What I found: for hybrid essays (30-50% AI-assisted), document-level scores are basically useless. The AI sections dilute when averaged with the human sections. A 50% AI essay gets a 40% document score and everyone moves on.
Proofademic’s sentence-level highlighting is genuinely different for this use case. Instead of one score, you see which specific sentences are flagged. In a hybrid essay, the AI sections tend to cluster. You can see if the introduction is human but the analysis paragraphs are AI, which matches how students actually use the tool.
Still not evidence of anything – a high-flagged sentence is not proof of AI use. But it gives you a much better starting point for a conversation with the student.
Not a ringing endorsement. Just: the granularity does something that document-level scores don’t.
4 Replies
Join the discussion.
Log In to Replystill not evidence. but the clustering insight is useful if you're using it to inform a conversation.
the clustering observation is fascinating. I'd noticed the same thing anecdotally - in essays I suspected were hybrid, the suspicious sections weren't random, they were always the analytical paragraphs. the student wrote the intro because it's personal, and the conclusion because it's short, and used AI for the part that required the most original thinking. sentence-level detection would actually show that pattern where Turnitin's percentage just averages it out.

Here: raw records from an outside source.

(** The peers do not touch the phase of a request that is not theirs, and
    nobody that of a request that returned. *)
Lemma do_act_foreign a s id ph :
  rv_inv s -> actor a <> Some id \/ ph = Returned -> rv_phases s !! id = Some ph -> rv_phases (do_act a s) !! id = Some ph.
Proof.
  intros Hs Ha Hph. pose proof (inv_ids _ Hs _ _ Hph) as Hid. pose proof (inv_next _ Hs) as Hn.
  destruct a; simpl in Ha.
  1: { unfold do_act, rv_fetch. simpl. rewrite lookup_insert_ne; [done|]. lia. }
  1-4: split_act; (done || (rewrite lookup_insert_ne; [done|naive_solver congruence])).
  - split_act; done.
  - split_act; done.
  - done.
  - simpl. destruct (takes_frame s e (map_to_list (rv_pending s)).*1) as (_ & _ & Hp & _).
    unfold table_drain. by rewrite Hp.
Qed.

(** Requests keep their phases while other threads act. *)
Lemma do_acts_phases l own (phs : list (N * Phase)) s :
  Forall (is_foreign own) l -> (forall id ph, (id, ph) ∈ phs -> id ∈ own \/ ph = Returned) ->
  rv_inv s -> Forall (fun x => rv_phases s !! x.1 = Some x.2) phs -> rv_fetches (do_acts l s) < u64_max ->
  rv_inv (do_acts l s) /\ Forall (fun x => rv_phases (do_acts l s) !! x.1 = Some x.2) phs.
Proof.
  intros Hl Hown. revert s. induction Hl as [|a l Ha Hl IH]; intros s Hs Hphs Hf; [done|].
  change (do_acts (a :: l) s) with (do_acts l (do_act a s)) in *.
  pose proof (do_acts_fetches l (do_act a s)). apply IH; [apply do_act_inv; [done|lia]| |done].
  rewrite Forall_forall in Hphs |- *. intros [id ph] Hin. apply do_act_foreign; [done| |by apply (Hphs (id, ph))].
  destruct (Hown id ph Hin) as [Hin'|]; [left|by right]. intros Hact. unfold is_foreign in Ha. by rewrite Hact in Ha.
Qed.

honestly the granularity is useful but also more overwhelming when youre reviewing 80 essays. the document-level score is faster even if it's less precise. haven't decided which I prefer yet.
the sentence-level display changed how I talk to students. instead of "the tool says 73% AI" I can say "these four sentences in particular look like this, does that match how you wrote them?" that specificity makes the conversation much more honest on both sides - and more often than not the student either confirms it or explains what actually happened.